# New to ff and feeling very down.



## elvira84 (Apr 5, 2014)

Hello everyone, 
My name is Helen, I'm 29 from the forest of dean. My partner and I have been ttc for 2 years, the longest 2 years of my life. I've always had quite irregular cycles and very painful periods and had been trying to get it investigated for some time previous to actually starting ttc but was always fobbed off because 'I'm young'. In April 2013 I had an hsg exam which showed what they thought to be both tubes blocked. In september 2013 I had a salpingectomy where they removed my right tube, they found my left to be still viable. In November 2013 I was prescribed 6 months of clomid, 3 rounds down an still bfn. In fact, I dint even test any more. We've decided to take a couple of months off before the last 3 rounds.
I've decided to join this site as I am desperately unhappy and none of my friends and family understand what I'm going through. I have watched everyone around me have babies, my friends, my brother, even my dad and his new wife! All I want is one of my own.
The latest blow has been my 'best' friend. I received an out of the blue text message telling me that she was pregnant with her 3rd, due in October but I was at work when she sent it so I didn't read it until I got home and she'd already put the scan picture on ********. I have now deleted my ******** account. I feel so betrayed by her. She knew what I'm going through so why couldn't she have told be sooner, before rubbing it in my face? I haven't even answered the message, I cant. 
I don't know how to cope. People say such thoughtless things. I recently told a very close family member about the side effects of Clomid and how poorly its making me feel, her response was "well, you don't have to take it do you." Would they say that about any other specialist prescribed medicine? Would they say to a pregnant woman complaining of morning sickness 'well, you don't have to be pregnant,do you'. I think not!!
I feel so alone and don't know how I can carry on.


----------



## Dory10 (Aug 6, 2013)

Elvira - first of all I want to give you a huge hug  .  Coping with IF is horrible and noone truly understands what it feels like unless they have experienced it themselves.  Friends and family constantly seem to say insensitive and down right cruel things because they just don't get it and usually don't realize how upsetting daft throw away comments are.

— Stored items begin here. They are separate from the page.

(** The value of a paint pixel once the texel coordinates are in bounds. *)
Definition sample (rdr : Renderer) (txtData : texture_ptr) (mode : repeat_interpolate)
    (tx ty hfrac vfrac : Z) : option Z :=
  let sidx := texel_index rdr tx ty in
  p00 ← tex_get txtData sidx;
  let points get :=
    get txtData sidx (_texture_stride rdr) p00
      tx (i32 (_texture_imageWidth rdr - 1)) ty (i32 (_texture_imageHeight rdr - 1)) in
  match mode with
  | NO_REPEAT_NO_INTERPOLATE | REPEAT_NO_INTERPOLATE => Some p00
  | NO_REPEAT_INTERPOLATE_ALPHA =>
      pts ← points getPointsToInterpolate;
      Some (interpolated interpolate4points interpolate2points p00 pts hfrac vfrac)
  | REPEAT_INTERPOLATE_ALPHA =>
      pts ← points getPointsToInterpolateRepeat;
      Some (interpolated interpolate4points interpolate2points p00 pts hfrac vfrac)
  | NO_REPEAT_INTERPOLATE_NO_ALPHA =>
      pts ← points getPointsToInterpolate;
      Some (interpolated interpolate4pointsNoAlpha interpolate2pointsNoAlpha p00 pts hfrac vfrac)
  | REPEAT_INTERPOLATE_NO_ALPHA =>
      pts ← points getPointsToInterpolateRepeat;
      Some (interpolated interpolate4pointsNoAlpha interpolate2pointsNoAlpha p00 pts hfrac vfrac)
  end.

Definition repeats (mode : repeat_interpolate) : bool :=
  match mode with
  | REPEAT_NO_INTERPOLATE | REPEAT_INTERPOLATE_NO_ALPHA | REPEAT_INTERPOLATE_ALPHA => true
  | _ => false
  end.

(** The bounds check the mode calls for, on one coordinate. *)
Definition check_bounds (repeat : bool) (a la min max : Z) : option (Z * Z) :=
  if repeat then checkBoundsRepeat a la min max
  else Some (checkBoundsNoRepeat a min max, la).

(** *** Translation *)

(** A clamped row without interpolation: the left border texel, a copied run,
    the right border texel. *)
Definition translate_copy_row (rdr : Renderer) (txtData : texture_ptr) (ty ltx p w : Z)
    (paint : list Z) : option (list Z) :=
  let txMin := _texture_txMin rdr in
  let txMax := _texture_txMax rdr in
  let txtRow := i32 (MAX 0 ty * _texture_stride rdr) in
  let am := p + w in
  '(a, tx, paint) ←
    while_fuel (Z.to_nat w) (fun '(a, tx, _) => (tx <? txMin) && (a <? am))
      (fun '(a, tx, paint) =>
         v ← tex_get txtData (txtRow + txMin);
         paint ← aset paint a v;
         Some (a + 1, i32 (tx + 1), paint))
      (p, i32 (ltx >> 16), paint);
  let len := MIN (am - a) (i32 (txMax - tx + 1)) in
  '(a, paint) ←
    (if 0 <? len then
       paint ← for_lt len (fun k paint => v ← tex_get txtData (txtRow + tx + k); aset paint (a + k) v) paint;
       Some (a + len, paint)
     else Some (a, paint));
  for_lt (am - a) (fun k paint => v ← tex_get txtData (txtRow + txMax); aset paint (a + k) v) paint.

(** One pixel of the other five modes: its value and the next [ltx]. *)
Definition translate_pixel (rdr : Renderer) (txtData : texture_ptr) (mode : repeat_interpolate)
    (ty hfrac vfrac ltx : Z) : option (Z * Z) :=
  '(tx, ltx) ← check_bounds (repeats mode) (i32 (ltx >> 16)) ltx
                 (i32 (_texture_txMin rdr - 1)) (_texture_txMax rdr);
  cval ← sample rdr txtData mode tx ty hfrac vfrac;
  Some (cval, i64 (ltx + 0x10000)).

Definition translate_row (rdr : Renderer) (txtData : texture_ptr) (y paintOffset : Z)
    (paint : list Z) : option (list Z) :=
  let mode := repeatInterpolateMode rdr in
  let paintStride := _alphaWidth rdr in
  let ltx := i64 (i32 (_currX rdr << 16) + _texture_m02 rdr) in
  let lty := i64 (i32 (y << 16) + _texture_m12 rdr) in
  let hfrac := ltx & 0xffff in
  let vfrac := lty & 0xffff in
  '(ty, _) ← check_bounds (_texture_repeat rdr) (i32 (lty >> 16)) lty
               (i32 (_texture_tyMin rdr - 1)) (_texture_tyMax rdr);
  match mode with
  | NO_REPEAT_NO_INTERPOLATE => translate_copy_row rdr txtData ty ltx paintOffset paintStride paint
  | _ =>
      '(_, paint) ←
        for_lt paintStride
          (fun k '(ltx, paint) =>
             '(cval, ltx) ← translate_pixel rdr txtData mode ty hfrac vfrac ltx;
             paint ← paint_store rdr paint (paintOffset + k) cval;
             Some (ltx, paint))
          (ltx, paint);
      Some paint
  end.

I can honestly say that I have found so much support and knowledge from this site, from people who have been through or are currently going through the same feelings and experiences as me.  Treatment is hard, there are no guarantees that it will work at any stage but it is a vital means to at least try to get our much dreamed of families.  The lovely people on this site will help you through each stage.

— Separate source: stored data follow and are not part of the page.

Definition renderer_setTexture (renderMode : Z) (data : texture_ptr) (width height stride : Z)
    (repeat smooth : bool) (transform : Transform6) (freeData textureHasAlpha : bool)
    (txMin tyMin txMax tyMax : Z) (rdr : Renderer) (freed : list freed_block)
  : Renderer * list freed_block :=
  let compound := pisces_transform_invert transform in
  let rdr := rdr <| set_paint_transform := transform |> in
  let '(rdr, freed) :=
    setPaintMode (if renderMode =? IMAGE_MODE_NORMAL then PAINT_TEXTURE8888 else PAINT_TEXTURE8888_MULTIPLY)
      rdr freed in
  let freed := if _texture_free rdr then my_free_texture (_texture_intData rdr) freed else freed in
  let rdr :=
    rdr <| set_texture_free := freeData |> <| set_texture_hasAlpha := textureHasAlpha |>
        <| set_texture_intData := Some data |>
        <| set_texture_imageWidth := width |> <| set_texture_imageHeight := height |>
        <| set_texture_stride := stride |> <| set_texture_repeat := repeat |>
        <| set_texture_txMin := txMin |> <| set_texture_tyMin := tyMin |>
        <| set_texture_txMax := txMax |> <| set_texture_tyMax := tyMax |>
        <| set_texture_m00 := m00 compound |> <| set_texture_m01 := m01 compound |>
        <| set_texture_m10 := m10 compound |> <| set_texture_m11 := m11 compound |>
        <| set_texture_m02 := m02 compound |> <| set_texture_m12 := m12 compound |> in
  let rdr :=
    if smooth then
      rdr <| set_texture_interpolate := true |>
          <| set_texture_m02 := i64 (m02 compound + ((m00 compound >> 1) + (m01 compound >> 1) - 32768)) |>
          <| set_texture_m12 := i64 (m12 compound + ((m10 compound >> 1) + (m11 compound >> 1) - 32768)) |>
    else rdr <| set_texture_interpolate := false |> in
  let rdr :=
    if (_texture_m00 rdr =? 65536) && (_texture_m11 rdr =? 65536) &&
       (_texture_m01 rdr =? 0) && (_texture_m10 rdr =? 0) then
      if (_texture_m02 rdr =? 0) && (_texture_m12 rdr =? 0) then
        rdr <| set_texture_transformType := TEXTURE_TRANSFORM_IDENTITY |>
            <| set_texture_interpolate := false |>
      else
        let rdr := rdr <| set_texture_transformType := TEXTURE_TRANSFORM_TRANSLATE |> in
        if ((_texture_m02 rdr & 0xFFFF) =? 0) && ((_texture_m12 rdr & 0xFFFF) =? 0) then
          rdr <| set_texture_interpolate := false |>
        else rdr
    else if (_texture_m01 rdr =? 0) && (_texture_m10 rdr =? 0) then
      rdr <| set_texture_transformType := TEXTURE_TRANSFORM_SCALE_TRANSLATE |>
    else rdr <| set_texture_transformType := TEXTURE_TRANSFORM_GENERIC |> in
  (rdr, freed).

Definition renderer_setMask (maskType : Z) (data : list Z) (width height : Z) (freeData : bool)
    (rdr : Renderer) (freed : list freed_block) : Renderer * list freed_block :=
  let freed := if _mask_free rdr then my_free_mask (_mask_byteData rdr) freed else freed in
  let rdr :=
    rdr <| set_mask_free := freeData |> <| set_maskType := maskType |>
        <| set_mask_byteData := Some data |> <| set_mask_width := width |> <| set_mask_height := height |> in
  (raise (INVALID_BLITTING_MASK .| INVALID_MASK_DEPENDED_ROUTINES) rdr, freed).

Definition renderer_removeMask (rdr : Renderer) (freed : list freed_block) : Renderer * list freed_block :=
  let freed := if _mask_free rdr then my_free_mask (_mask_byteData rdr) freed else freed in
  let rdr := rdr <| set_maskType := NO_MASK |> <| set_mask_byteData := None |> in
  (raise (INVALID_BLITTING_MASK .| INVALID_MASK_DEPENDED_ROUTINES) rdr, freed).

Definition INVALIDATE_RENDERER_SURFACE (rdr : Renderer) : Renderer := raise INVALID_RENDERER_SURFACE rdr.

The best decision I made was to delete my ******** account, I did it after coming home from finding out we'd lost our baby at just under 13 weeks and was greeted with pregnancy announcements, a 20 week scan photo and a comment on how overjoyed a friend was that she'd heard her baby's heartbeat for the first time!

Now I know these things still go on but they're not in my face - I hope you find this helps you a bit too.

Do you have any next steps in you're treatment planned?

Take care

Dory
xxx


----------



## Love London (Apr 5, 2014)

OMG Helen, I really feel for you! I've had 2 failed ICSI and now going for a donor egg. You are not alone here!
My family and close friends live up north and really can't offer much support. 
My brother in-law announced to the family at a busy restaurant last Sunday (Mothers Day) that he and his girlfriend are expecting (it wasn't planned). They had already told his parents (my in-laws) but wanted to make it official. I held it together through the meal, when they left the table I just burst into tears in front of everyone. I couldn't hold it in. My husband being a bloke, just sat silently, but I knew he was upset too. I am half expecting to see ******** plastered with scans!
The next day I sent a really lovely positive text to the girlfriend congratulating her and saying how happy I was for them both, when really I was so so upset at the way they announced it.! I really get on with my inlaws but I can't face them now, all they will be talking about is their excitement of becoming grandparents. I need to focus on my health and wellbeing but its hard!
You are right that most people do not understand what we are going through and they can be insensitive, they give us their pearls of wisdom as though they know everything, we just nod and go along with it, when really you just want to slap them across the face... I really would like to do that! I've kind of developed a thick skin and a fixed smile for public outings and just fall apart behind closed doors. 
You are not alone here.
Your friend seems to be wired the wrong way if she thinks that what she has done is perfectly ok. But I would say open your ******** account and just block all her posts and don't visit her page ... or go drastic and delete her. But for her to have been your best friend must mean that she has some connection with you?
The most important person in your life is the one standing by you through this. Everyone else just fades into the background.
And now you have 100's of people here who I'm sure will offer the words you need to hear.
I really hope that what I have written here doesn't upset you, but I really felt compelled to message you back as I understand your heartache. Again I say, you are not alone here!
Jane from London. xxx


----------



## elvira84 (Apr 5, 2014)

Thanks for the replies.  

I was supposed to go to an appointment with the iui and ivf clinic in january but after the receptionist was rude and the forms they sent offended me so badly I decided I wasn't ready to put myself through that just yet and my partner agreed since we had been prescribed the Clomid.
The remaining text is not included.